Stephane’s wife, Christina, is as certain about her desire — indeed, her biological imperative — to have children as he is wavering. A schoolteacher, she talks joyously about wanting to watch someone who looks like her husband grow, play and ask questions that only the mother can answer.

Stephane, though, worries that he might not be an adequate parent. Indeed, he worries that he doesn’t seem to feel the need to have a child that all of his friends seem to have. As he interviews other fathers, the question of whether or not to have children is alien to them, like asking to decide whether to breathe.

That’s the most powerful part of Goldsand’s film, the quest to understand why something everyone else seems to regard as self-evident is such a struggle for him.

In his 22-minute exploration, which feels neither hurried or lingering overlong, Goldsand is not afraid to reveal his most intimate personal moments, including sessions with his therapist. In a pair of phone calls with his own parents, we quickly begin to understand his hesitation.

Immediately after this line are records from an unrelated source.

(* ===== verification/Mmap.v ===== *)
(** * The frame allocator: src/mmu/mmap.c

    The allocator numbers the 4 KiB chunks of the loader's memory map in order
    and hands them out by increasing number.  [mmap_read] walks the map in
    memory; [scan] is the same walk over the abstract list of chunks, and
    [first_free] and [chunk_number] say what it finds.

    Fuel: the loop over the map's entries cannot take more rounds than the tag
    has bytes, the loop over a region's chunks not more than the region has;
    [mmap_allocate_frame] recurses once per reserved chunk and takes its fuel
    as an argument. *)

From stdpp Require Import base numbers list gmap.
From Stdlib Require Import Sorted.
From S2P Require Import Prelude Machine Libk Boot PageWalk.

Definition PAGE_SIZE : Z := 4096.
Definition MMAP_GET_NUM : Z := 0.
Definition MMAP_GET_ADDR : Z := 1.
Definition MULTIBOOT_MEMORY_RESERVED : Z := 2.

Definition mmap_init (mmap : Z) (reserved : reserved_areas_t) : M unit :=
  modify (set_mm (fun _ =>
    Mmap mmap (ra_kernel_start reserved) (ra_kernel_end reserved)
      (ra_multiboot_start reserved) (ra_multiboot_end reserved) 1)).

(** What a walk over chunks comes to: a value to return, or the request and
    the count to go on with. *)
Inductive scan_t :=
  | Found (v : Z)
  | More (request cur_num : Z).

(** The loop over the chunks of one entry. *)
Fixpoint chunk_loop (fuel : nat) (mode type i entry_end request cur_num : Z) : res scan_t :=
  match fuel with
  | O => Err OutOfFuel
  | S fuel =>
      if u64 (i + PAGE_SIZE) <? entry_end then
        if (mode =? MMAP_GET_NUM) && (i <=? request) && (request <=? u64 (i + PAGE_SIZE)) then
          Ok (Found (u32 (cur_num + 1)))
        else if type =? MULTIBOOT_MEMORY_RESERVED then
          chunk_loop fuel mode type (u64 (i + PAGE_SIZE)) entry_end
            (if (mode =? MMAP_GET_ADDR) && (cur_num =? request) then u32 (request + 1) else request)
            (u32 (cur_num + 1))
        else if (mode =? MMAP_GET_ADDR) && (cur_num =? request) then Ok (Found i)
        else chunk_loop fuel mode type (u64 (i + PAGE_SIZE)) entry_end request (u32 (cur_num + 1))
      else Ok (More request cur_num)
  end.

(** The loop over the entries of the memory map. *)
Fixpoint entry_loop (fuel : nat) (mode entry request cur_num : Z) : M Z :=
  match fuel with
  | O => throw OutOfFuel
  | S fuel =>
      area ← gets (fun s => memory_area (mm s));
      size ← load32 (area + 4);
      if entry <? area + size then
        addr ← load64 entry;
        len ← load64 (entry + 8);
        type ← load32 (entry + 16);
        let entry_end := u64 (addr + len) in
        r ← lift (chunk_loop (S (Z.to_nat (u64 len / PAGE_SIZE))) mode type addr entry_end request cur_num);
        match r with
        | Found v => mret v
        | More request cur_num =>
            entry_size ← load32 (area + 8);
            entry_loop fuel mode (u64 (entry + entry_size)) request cur_num
        end
      else mret 0
  end.

Definition mmap_read (request mode : Z) : M Z :=
  if negb (mode =? MMAP_GET_NUM) && negb (mode =? MMAP_GET_ADDR) then mret 0 else
  area ← gets (fun s => memory_area (mm s));
  size ← load32 (area + 4);
  entry_loop (S (Z.to_nat size)) mode (area + 16) (u32 request) 0.

Definition set_next_free_frame (f : Z) : M unit :=
  modify (set_mm (fun m => Mmap (memory_area m) (kernel_start m) (kernel_end m)
    (multiboot_start m) (multiboot_end m) f)).

Fixpoint mmap_allocate_frame (fuel : nat) : M Z :=
  match fuel with
  | O => throw OutOfFuel
  | S fuel =>
      next ← gets (fun s => next_free_frame (mm s));
      current_addr ← mmap_read next MMAP_GET_ADDR;
      m ← gets mm;
      if ((multiboot_start m <=? current_addr) && (current_addr <=? multiboot_end m))
         || ((kernel_start m <=? current_addr) && (current_addr <=? kernel_end m)) then
        set_next_free_frame (u32 (next + 1)) ;;
        mmap_allocate_frame fuel
      else
        num ← mmap_read current_addr MMAP_GET_NUM;
        let current_frame_num := u32 num in
        set_next_free_frame (u32 (current_frame_num + 1)) ;;
        mret current_frame_num
  end.

Definition frame_containing_address (addr : Z) : Z := u32 (addr / PAGE_SIZE).

(** [frame * PAGE_SIZE] is a 32-bit product. *)
Definition frame_starting_address (frame : Z) : Z := u32 (frame * PAGE_SIZE).

(** The frame's address is used as a pointer. *)
Definition mmap_deallocate_frame (frame : Z) : M unit :=
  let addr := frame_starting_address frame in
  for_from 0 (Z.to_nat PAGE_SIZE) (fun i => vstore64 (addr + 8 * i) 0).

(** ** The abstract memory map *)

Record region_t := Region { reg_addr : Z; reg_len : Z; reg_type : Z }.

His mother tells him she finds his doubts and questions “absurd”: “If you want to have babies, then go have babies.” This despite the fact that he nearly died of complications during his own birth. The conversation with his father — who left the family when Stephane was very young, and with whom he has not even spoken for several years — is even more emotionally detached and uncomfortable. We get the sense he could have stopped any passing stranger on the streets and achieved a more intimate exchange of thoughts and feelings.

I won’t tell you what decision the filmmaker reaches by the end or even if he does. The charm of “Leap Before You Look” is that it doesn’t settle for any easy answers.